* Work item
The answer must consist of each line of the records below that contains the string "InputChanged".

* Given records
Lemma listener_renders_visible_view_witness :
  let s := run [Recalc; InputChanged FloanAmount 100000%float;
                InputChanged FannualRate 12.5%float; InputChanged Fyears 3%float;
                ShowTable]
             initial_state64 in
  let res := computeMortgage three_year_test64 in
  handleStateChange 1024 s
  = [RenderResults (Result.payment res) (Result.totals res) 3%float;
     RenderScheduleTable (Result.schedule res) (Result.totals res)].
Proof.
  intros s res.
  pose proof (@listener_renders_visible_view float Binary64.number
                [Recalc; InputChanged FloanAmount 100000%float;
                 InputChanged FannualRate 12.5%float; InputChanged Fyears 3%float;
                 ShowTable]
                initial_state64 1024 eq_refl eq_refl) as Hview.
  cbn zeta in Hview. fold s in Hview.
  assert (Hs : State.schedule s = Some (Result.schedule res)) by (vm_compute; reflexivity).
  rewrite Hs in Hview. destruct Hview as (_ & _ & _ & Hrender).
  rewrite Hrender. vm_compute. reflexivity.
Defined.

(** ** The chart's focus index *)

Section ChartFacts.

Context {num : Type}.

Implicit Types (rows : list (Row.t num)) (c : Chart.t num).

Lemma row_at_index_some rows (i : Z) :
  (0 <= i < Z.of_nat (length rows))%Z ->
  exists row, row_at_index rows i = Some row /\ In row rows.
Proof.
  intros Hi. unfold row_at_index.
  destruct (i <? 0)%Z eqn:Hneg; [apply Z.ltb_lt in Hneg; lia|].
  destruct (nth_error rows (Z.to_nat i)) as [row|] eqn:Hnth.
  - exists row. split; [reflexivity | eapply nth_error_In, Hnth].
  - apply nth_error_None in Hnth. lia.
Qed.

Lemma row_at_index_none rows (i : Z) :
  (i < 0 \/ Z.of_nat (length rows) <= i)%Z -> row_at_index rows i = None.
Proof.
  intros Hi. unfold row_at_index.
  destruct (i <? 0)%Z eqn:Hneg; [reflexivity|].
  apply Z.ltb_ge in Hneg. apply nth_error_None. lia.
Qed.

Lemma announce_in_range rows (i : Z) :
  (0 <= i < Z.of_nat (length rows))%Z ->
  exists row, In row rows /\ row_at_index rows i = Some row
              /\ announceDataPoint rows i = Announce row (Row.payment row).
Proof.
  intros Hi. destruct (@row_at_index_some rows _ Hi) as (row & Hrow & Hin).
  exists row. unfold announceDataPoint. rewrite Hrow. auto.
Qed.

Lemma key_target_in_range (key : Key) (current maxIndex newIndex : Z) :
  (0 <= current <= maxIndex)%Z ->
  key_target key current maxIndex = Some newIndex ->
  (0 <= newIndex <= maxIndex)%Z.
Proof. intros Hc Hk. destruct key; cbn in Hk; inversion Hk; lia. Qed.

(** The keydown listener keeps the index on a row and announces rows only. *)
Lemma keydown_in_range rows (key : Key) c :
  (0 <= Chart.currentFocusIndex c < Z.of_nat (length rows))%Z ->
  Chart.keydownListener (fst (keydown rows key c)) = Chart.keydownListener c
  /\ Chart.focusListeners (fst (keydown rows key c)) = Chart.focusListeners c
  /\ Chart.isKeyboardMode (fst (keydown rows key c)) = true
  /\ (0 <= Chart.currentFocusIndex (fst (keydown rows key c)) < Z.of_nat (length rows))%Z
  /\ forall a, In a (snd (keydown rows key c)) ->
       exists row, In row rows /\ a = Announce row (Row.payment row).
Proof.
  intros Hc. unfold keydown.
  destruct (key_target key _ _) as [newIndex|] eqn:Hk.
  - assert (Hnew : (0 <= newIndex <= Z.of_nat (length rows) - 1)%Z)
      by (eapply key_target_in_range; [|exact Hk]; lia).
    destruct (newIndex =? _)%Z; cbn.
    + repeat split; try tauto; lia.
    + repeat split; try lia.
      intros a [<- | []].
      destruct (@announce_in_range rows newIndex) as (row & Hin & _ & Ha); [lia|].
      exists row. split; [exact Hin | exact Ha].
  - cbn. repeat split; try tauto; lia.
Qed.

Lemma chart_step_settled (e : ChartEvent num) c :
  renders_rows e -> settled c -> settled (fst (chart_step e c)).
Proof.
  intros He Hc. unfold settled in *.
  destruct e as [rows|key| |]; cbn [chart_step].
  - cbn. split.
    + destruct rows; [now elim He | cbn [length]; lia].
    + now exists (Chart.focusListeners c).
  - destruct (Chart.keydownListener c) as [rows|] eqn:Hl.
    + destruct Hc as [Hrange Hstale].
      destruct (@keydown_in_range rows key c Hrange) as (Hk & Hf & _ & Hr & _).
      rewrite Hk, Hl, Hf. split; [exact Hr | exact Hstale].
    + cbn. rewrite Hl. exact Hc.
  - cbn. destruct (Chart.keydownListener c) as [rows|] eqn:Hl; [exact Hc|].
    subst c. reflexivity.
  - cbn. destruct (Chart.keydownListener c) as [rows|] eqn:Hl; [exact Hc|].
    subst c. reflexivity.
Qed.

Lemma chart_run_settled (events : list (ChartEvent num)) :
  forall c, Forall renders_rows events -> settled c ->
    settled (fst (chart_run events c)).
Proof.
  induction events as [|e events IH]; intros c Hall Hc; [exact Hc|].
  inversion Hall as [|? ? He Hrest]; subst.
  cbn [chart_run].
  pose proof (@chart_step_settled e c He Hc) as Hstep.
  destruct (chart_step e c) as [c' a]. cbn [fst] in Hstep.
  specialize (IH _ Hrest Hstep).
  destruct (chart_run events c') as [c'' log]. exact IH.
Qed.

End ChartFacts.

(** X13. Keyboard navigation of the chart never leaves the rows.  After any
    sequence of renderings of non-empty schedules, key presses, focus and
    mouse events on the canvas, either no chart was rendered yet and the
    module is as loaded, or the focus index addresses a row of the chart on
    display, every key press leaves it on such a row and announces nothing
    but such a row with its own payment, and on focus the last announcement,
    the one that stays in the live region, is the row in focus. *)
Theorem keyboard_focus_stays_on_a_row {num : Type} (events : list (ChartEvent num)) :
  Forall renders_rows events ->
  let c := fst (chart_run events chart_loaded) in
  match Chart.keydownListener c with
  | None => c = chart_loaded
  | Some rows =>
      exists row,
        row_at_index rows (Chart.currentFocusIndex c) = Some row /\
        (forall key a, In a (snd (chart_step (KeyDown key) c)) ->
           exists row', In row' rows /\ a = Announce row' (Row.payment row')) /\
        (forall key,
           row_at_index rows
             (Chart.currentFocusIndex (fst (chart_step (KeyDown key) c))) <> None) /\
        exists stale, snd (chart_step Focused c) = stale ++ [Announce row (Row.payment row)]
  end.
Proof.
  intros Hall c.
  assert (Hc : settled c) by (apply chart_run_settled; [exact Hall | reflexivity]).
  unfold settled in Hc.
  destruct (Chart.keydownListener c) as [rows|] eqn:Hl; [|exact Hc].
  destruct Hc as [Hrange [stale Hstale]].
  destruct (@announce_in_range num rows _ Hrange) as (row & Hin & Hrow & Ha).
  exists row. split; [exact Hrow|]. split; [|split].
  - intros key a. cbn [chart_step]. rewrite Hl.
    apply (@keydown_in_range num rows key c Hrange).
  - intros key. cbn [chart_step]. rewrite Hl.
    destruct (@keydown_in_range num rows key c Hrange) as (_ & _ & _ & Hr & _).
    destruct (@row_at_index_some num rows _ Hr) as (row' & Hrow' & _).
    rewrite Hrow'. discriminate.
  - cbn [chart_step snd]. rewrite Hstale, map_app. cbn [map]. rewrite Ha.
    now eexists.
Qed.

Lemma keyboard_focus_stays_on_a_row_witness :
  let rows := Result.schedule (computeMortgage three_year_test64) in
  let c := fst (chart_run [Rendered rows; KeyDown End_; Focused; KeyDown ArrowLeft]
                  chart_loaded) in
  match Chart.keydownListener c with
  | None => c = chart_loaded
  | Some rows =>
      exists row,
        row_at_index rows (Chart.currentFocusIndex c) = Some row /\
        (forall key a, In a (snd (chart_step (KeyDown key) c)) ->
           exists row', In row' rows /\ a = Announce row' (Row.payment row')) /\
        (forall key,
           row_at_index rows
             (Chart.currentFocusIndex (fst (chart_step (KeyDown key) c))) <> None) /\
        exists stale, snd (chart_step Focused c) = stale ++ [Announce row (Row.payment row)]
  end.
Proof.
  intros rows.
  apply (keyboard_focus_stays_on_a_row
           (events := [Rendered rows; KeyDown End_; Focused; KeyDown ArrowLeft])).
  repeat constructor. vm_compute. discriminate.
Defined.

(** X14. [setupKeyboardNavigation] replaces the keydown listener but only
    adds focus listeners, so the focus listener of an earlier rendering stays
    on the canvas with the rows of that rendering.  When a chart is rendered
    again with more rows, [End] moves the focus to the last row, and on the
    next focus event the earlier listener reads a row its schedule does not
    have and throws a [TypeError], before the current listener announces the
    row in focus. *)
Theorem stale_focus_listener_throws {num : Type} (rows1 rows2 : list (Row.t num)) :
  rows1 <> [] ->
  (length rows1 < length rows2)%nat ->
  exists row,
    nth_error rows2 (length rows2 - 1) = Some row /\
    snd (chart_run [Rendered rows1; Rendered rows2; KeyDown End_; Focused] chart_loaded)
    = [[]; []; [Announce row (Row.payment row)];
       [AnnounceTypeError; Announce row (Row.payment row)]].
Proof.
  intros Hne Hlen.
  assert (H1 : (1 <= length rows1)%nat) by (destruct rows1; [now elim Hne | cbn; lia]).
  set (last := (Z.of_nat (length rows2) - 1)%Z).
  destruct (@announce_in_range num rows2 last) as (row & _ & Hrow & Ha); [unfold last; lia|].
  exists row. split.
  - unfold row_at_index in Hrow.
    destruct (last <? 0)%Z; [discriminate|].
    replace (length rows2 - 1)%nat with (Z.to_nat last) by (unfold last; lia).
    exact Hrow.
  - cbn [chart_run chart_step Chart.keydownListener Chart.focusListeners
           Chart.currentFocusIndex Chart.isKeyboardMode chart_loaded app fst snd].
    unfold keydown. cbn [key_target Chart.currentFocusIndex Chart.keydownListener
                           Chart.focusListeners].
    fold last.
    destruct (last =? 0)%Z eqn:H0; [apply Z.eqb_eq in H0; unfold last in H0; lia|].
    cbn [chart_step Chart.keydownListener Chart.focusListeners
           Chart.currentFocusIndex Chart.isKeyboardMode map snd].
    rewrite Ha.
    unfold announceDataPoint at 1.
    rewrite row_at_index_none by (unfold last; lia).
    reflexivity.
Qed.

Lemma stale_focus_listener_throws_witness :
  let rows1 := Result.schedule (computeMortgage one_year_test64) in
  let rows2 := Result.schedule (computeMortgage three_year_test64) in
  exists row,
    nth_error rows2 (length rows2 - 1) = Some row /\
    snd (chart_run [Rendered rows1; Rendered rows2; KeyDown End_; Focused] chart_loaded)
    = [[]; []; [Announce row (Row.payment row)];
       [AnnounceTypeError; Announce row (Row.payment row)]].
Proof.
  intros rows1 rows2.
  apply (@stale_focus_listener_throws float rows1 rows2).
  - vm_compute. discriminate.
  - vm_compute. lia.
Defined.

* Answer section
  let s := run [Recalc; InputChanged FloanAmount 100000%float;
                InputChanged FannualRate 12.5%float; InputChanged Fyears 3%float;
                [Recalc; InputChanged FloanAmount 100000%float;
                 InputChanged FannualRate 12.5%float; InputChanged Fyears 3%float;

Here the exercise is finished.